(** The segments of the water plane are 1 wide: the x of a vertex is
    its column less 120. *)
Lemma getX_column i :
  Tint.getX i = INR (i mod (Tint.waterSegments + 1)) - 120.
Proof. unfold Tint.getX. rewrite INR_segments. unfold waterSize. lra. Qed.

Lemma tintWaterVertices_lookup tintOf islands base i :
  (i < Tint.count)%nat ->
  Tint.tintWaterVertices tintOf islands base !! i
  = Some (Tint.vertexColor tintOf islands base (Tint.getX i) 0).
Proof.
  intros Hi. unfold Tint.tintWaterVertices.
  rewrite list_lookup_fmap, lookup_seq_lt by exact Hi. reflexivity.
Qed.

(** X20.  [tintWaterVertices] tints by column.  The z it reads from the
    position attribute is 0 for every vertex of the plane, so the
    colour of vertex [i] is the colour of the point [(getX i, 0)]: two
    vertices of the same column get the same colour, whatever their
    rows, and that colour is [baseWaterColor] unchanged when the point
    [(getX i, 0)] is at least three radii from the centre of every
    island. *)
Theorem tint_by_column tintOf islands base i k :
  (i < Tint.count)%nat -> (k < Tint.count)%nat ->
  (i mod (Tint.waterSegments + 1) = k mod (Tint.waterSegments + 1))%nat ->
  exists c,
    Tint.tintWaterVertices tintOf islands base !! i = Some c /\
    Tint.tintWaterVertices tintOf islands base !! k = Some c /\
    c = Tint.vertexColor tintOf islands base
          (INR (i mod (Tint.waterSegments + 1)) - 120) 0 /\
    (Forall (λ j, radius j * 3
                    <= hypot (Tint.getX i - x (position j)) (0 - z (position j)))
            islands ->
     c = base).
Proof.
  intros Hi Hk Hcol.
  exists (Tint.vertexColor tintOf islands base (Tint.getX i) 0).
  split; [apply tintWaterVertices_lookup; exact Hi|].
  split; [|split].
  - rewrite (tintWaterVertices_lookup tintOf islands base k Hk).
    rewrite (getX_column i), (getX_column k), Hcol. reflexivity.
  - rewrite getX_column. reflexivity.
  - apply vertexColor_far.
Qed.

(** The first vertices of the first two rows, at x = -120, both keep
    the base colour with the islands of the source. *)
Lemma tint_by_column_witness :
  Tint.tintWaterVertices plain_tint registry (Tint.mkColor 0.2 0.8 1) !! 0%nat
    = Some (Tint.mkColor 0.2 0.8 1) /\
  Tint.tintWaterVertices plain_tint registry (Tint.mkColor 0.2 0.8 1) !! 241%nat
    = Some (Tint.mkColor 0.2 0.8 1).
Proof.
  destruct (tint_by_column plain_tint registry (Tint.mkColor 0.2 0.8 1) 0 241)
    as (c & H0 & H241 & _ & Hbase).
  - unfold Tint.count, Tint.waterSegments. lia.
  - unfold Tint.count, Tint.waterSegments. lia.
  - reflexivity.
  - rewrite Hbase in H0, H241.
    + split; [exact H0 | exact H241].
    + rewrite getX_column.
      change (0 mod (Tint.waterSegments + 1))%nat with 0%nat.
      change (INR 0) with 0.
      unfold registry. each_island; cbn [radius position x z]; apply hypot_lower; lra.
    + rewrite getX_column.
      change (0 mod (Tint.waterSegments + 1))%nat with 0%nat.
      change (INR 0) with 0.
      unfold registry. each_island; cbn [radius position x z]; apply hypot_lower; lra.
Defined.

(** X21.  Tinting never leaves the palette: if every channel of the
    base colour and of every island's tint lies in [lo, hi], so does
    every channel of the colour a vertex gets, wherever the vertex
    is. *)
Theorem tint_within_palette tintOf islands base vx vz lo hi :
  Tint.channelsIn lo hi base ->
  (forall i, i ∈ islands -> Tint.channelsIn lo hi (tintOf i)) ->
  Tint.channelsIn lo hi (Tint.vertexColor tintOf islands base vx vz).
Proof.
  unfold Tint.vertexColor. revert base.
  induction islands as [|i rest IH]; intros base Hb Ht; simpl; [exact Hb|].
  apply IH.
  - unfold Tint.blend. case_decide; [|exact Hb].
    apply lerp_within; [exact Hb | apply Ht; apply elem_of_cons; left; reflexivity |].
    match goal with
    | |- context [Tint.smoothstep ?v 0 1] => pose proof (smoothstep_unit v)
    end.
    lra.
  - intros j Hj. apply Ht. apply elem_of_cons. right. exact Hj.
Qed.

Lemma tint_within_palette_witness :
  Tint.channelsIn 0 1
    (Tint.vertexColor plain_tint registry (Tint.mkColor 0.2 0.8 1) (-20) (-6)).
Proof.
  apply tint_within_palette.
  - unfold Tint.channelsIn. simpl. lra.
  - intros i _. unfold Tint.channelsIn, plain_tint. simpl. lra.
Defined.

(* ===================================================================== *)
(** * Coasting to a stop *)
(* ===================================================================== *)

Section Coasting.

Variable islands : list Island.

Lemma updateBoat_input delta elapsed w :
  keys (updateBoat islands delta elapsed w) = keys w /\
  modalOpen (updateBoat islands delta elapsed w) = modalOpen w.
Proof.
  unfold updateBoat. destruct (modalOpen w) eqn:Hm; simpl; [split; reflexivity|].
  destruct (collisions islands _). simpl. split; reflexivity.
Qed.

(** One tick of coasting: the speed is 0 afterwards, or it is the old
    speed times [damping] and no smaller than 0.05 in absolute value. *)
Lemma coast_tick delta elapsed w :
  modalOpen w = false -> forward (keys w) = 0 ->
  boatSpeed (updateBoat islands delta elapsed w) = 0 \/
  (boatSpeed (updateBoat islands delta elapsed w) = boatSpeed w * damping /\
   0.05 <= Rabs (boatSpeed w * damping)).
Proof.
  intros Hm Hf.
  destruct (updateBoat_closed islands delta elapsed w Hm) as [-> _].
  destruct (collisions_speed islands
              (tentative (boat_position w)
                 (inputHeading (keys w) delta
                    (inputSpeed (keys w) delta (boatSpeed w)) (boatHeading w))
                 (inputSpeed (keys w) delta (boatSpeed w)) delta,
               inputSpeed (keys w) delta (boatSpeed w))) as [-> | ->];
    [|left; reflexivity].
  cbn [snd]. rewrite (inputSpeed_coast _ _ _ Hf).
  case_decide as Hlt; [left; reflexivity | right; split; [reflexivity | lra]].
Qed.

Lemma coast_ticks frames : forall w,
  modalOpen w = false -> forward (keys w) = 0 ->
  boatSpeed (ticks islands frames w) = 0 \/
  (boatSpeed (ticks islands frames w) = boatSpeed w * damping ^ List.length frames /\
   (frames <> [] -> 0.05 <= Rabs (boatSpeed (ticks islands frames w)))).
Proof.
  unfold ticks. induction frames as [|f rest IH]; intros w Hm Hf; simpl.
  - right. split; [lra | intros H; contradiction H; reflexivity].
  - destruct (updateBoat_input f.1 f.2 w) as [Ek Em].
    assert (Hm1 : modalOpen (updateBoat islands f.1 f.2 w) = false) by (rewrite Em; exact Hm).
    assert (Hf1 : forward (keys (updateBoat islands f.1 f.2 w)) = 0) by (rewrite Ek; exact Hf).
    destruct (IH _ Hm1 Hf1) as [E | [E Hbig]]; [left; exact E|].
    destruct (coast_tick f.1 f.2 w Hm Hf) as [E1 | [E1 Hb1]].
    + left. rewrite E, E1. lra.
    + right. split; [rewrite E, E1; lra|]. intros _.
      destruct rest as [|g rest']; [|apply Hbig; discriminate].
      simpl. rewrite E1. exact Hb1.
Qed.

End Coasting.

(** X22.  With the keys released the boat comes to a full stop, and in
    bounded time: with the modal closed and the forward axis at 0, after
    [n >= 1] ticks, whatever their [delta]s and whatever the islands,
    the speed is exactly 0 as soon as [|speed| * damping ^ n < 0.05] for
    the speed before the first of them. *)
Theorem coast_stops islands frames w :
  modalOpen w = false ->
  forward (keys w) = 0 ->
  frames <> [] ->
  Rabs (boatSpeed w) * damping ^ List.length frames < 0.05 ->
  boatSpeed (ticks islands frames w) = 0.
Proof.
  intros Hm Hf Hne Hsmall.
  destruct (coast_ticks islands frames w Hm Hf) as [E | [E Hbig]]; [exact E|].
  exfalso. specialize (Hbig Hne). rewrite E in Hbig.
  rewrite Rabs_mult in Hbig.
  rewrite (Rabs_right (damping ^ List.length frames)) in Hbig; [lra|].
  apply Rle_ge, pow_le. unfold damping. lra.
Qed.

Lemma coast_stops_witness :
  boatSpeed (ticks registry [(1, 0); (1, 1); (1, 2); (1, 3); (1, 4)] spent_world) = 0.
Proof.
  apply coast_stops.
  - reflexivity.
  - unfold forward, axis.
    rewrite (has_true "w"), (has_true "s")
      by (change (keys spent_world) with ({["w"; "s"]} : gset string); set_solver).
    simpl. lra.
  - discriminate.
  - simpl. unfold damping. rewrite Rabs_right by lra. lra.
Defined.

·····

# What to do:
Take the line above containing "induction islands as", the line containing "boatSpeed (updateBoat islands delta elapsed w) = 0", and all lines in between, and copy them exactly without anything else.

# Response:
  induction islands as [|i rest IH]; intros base Hb Ht; simpl; [exact Hb|].
  apply IH.
  - unfold Tint.blend. case_decide; [|exact Hb].
    apply lerp_within; [exact Hb | apply Ht; apply elem_of_cons; left; reflexivity |].
    match goal with
    | |- context [Tint.smoothstep ?v 0 1] => pose proof (smoothstep_unit v)
    end.
    lra.
  - intros j Hj. apply Ht. apply elem_of_cons. right. exact Hj.
Qed.

Lemma tint_within_palette_witness :
  Tint.channelsIn 0 1
    (Tint.vertexColor plain_tint registry (Tint.mkColor 0.2 0.8 1) (-20) (-6)).
Proof.
  apply tint_within_palette.
  - unfold Tint.channelsIn. simpl. lra.
  - intros i _. unfold Tint.channelsIn, plain_tint. simpl. lra.
Defined.

(* ===================================================================== *)
(** * Coasting to a stop *)
(* ===================================================================== *)

Section Coasting.

Variable islands : list Island.

Lemma updateBoat_input delta elapsed w :
  keys (updateBoat islands delta elapsed w) = keys w /\
  modalOpen (updateBoat islands delta elapsed w) = modalOpen w.
Proof.
  unfold updateBoat. destruct (modalOpen w) eqn:Hm; simpl; [split; reflexivity|].
  destruct (collisions islands _). simpl. split; reflexivity.
Qed.

(** One tick of coasting: the speed is 0 afterwards, or it is the old
    speed times [damping] and no smaller than 0.05 in absolute value. *)
Lemma coast_tick delta elapsed w :
  modalOpen w = false -> forward (keys w) = 0 ->
  boatSpeed (updateBoat islands delta elapsed w) = 0 \/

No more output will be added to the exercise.